Example 3 (Science):
“Used AI to quiz me on vocabulary. I did not use AI for the lab conclusion. I used my data table and class notes.”
4) Integrity-friendly assessment patterns (built for self-paced online)
Because self-paced remote learning needs strong evidence-of-learning, use layered proof rather than “gotcha” detection.
Pattern A: Draft → Feedback → Final (best for writing/projects)
· Require: outline + first draft + final
· Add: 3–5 sentence reflection: “What changed and why?”
· Optional: short audio/video “walkthrough” (30–60 seconds)
Pattern B: “Show Your Work” Checkpoints (math/science)
· Require: photos/scans of steps or typed reasoning
· Include: “Explain step 2 in your own words”
· Add: one “transfer” problem that’s not identical to practice
Pattern C: Micro-Oral Defense (fast, scalable)
· After submission, randomly select students (or all students for major tasks) for a:
o 2–4 minute call/voice note/video reply
o Ask 2 prompts: “Why did you choose this approach?” + “What would you change if…?”
· Works well for: essays, coding, projects, lab reports
Pattern D: Validation Check (credit protection)

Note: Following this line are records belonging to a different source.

(** With a bus width other than zero, [__write_reg] writes the title
    comment, then, for each switch that is on, one section: the bit
    positions of all fields (constants typed [natural] only), then the
    enumerated values of all fields and a blank line, then a comment
    and the reset values of all fields (constants typed [std_logic]
    only); then a blank line.  Each section is what its own loop over
    the fields appends, so the three kinds of constants never
    interleave. *)
Theorem write_reg_sections self reg writeFields writeEnums writeReset :
  busWidth self <> 0 ->
  exists positions enums resetvals,
    appends (for_each (sorted bitOffset (field reg))
               (fun f => write_reg_field self f reg))
      positions [] (inr tt)
    /\ appends (for_each (field reg) (fun f => write_reg_enums self f))
         enums [] (inr tt)
    /\ appends (for_each (field reg) (fun f => write_res_vals self f))
         resetvals [] (inr tt)
    /\ Forall (fun c => exists d, c = write_decl d
                                  /\ decl_type d = "natural") positions
    /\ Forall (fun c => exists d, c = write_decl d
                                  /\ decl_type d = "std_logic") resetvals
    /\ appends (__write_reg self reg writeFields writeEnums writeReset)
         ([write_comment (description reg) 2 None
             (Some (upper (reg_name reg) ++ " register"))]
          ++ (if writeFields then positions else [])
          ++ (if writeEnums then enums ++ [wr_nl] else [])
          ++ (if writeReset
              then write_comment
                     (upper (reg_name reg) ++ " register reset values")
                     2 (Some true) None :: resetvals
              else [])
          ++ [wr_nl])
         [] (inr tt).
Proof.
  intros Hbw.
  destruct (for_each_runs_with
              (fun c => exists d, c = write_decl d
                                  /\ decl_type d = "natural")
              (sorted bitOffset (field reg))
              (fun f => write_reg_field self f reg))
    as (positions & Hpos & Ppos).
  { intros f _. eexists. exists tt.
    split; [now apply write_reg_field_calls |].
    cbv zeta. destruct (_ =? _); repeat constructor; eexists; split;
      reflexivity. }
  destruct (for_each_runs_with (fun _ => True) (field reg)
              (fun f => write_reg_enums self f)) as (enums & Henum & _).
  { intros f _. destruct (runs_write_reg_enums self f) as (c & a & H).
    exists c, a. split; [exact H |]. apply Forall_forall. auto. }
  destruct (for_each_runs_with
              (fun c => exists d, c = write_decl d
                                  /\ decl_type d = "std_logic")
              (field reg) (fun f => write_res_vals self f))
    as (resetvals & Hres & Pres).
  { intros f _. pose proof (write_res_vals_cases self f) as H.
    cbv zeta in H. destruct (resets f) as [[[r|]]|]; simpl in H.
    - eexists. exists RetNone. split; [exact H |].
      repeat constructor. eexists. split; reflexivity.
    - exists [], RetFalse. split; [exact H | constructor].
    - exists [], RetFalse. split; [exact H | constructor]. }
  exists positions, enums, resetvals.
  split; [exact Hpos |]. split; [exact Henum |]. split; [exact Hres |].
  split; [exact Ppos |]. split; [exact Pres |].
  unfold __write_reg.
  eapply appends_step; [apply appends_vhdlGen |].
  eapply appends_step with (a := tt).
  { destruct writeFields; [exact Hpos | apply appends_ret]. }
  eapply appends_step with (a := tt).
  { destruct writeEnums; [| apply appends_ret].
    eapply appends_step; [exact Henum | apply appends_vhdlGen]. }
  eapply appends_step with (a := tt).
  { destruct writeReset; [| apply appends_ret].
    apply appends_vhdlGen_then. exact Hres. }
  apply appends_vhdlGen.
Qed.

· Short, timed, closed-tool quiz every unit/module
· Covers: core skills from the unit
· Used to confirm mastery even if AI helped during practice
Pattern E: Process Artifacts (project-based)
Require any 2–3 of:
· planning doc, data table, screenshots of work in progress
· version history (LMS submissions)
· peer feedback notes
· final reflection: what you tried, what failed, what improved
5) Practical rules for “AI in discussions” (forums, seminars)
· Allow AI to help students prepare, but require:
o one original claim + one piece of course evidence
o a personal connection (“I agree/disagree because…”)
· Prohibit posting AI-generated discussion responses verbatim.
6) Teacher workflow for AI incidents (simple steps)
If you suspect AI misuse:
1. Pause grading (don’t accuse in public)
2. Ask for process evidence: drafts, notes, steps, version history
3. Use a quick oral check: “Explain your approach” (2–4 minutes)
4. Decide based on human judgment + documented evidence
5. Apply consistent consequences per handbook/course policy
7) Recommended defaults (easy to run)
· Weekly: AI-encouraged practice
· Per unit: one AI-limited performance task + one closed-tool validation check
· For major assignments: draft + reflection + micro-oral defense
Regulatory Alignment Statement
This AI Policy is informed by Nevada’s STELLAR Pathway to AI Teaching and Learning: Ethics, Principles, and Guidance and is reviewed periodically to reflect evolving state and federal expectations for ethical, secure, and human-centered AI in K–12 education.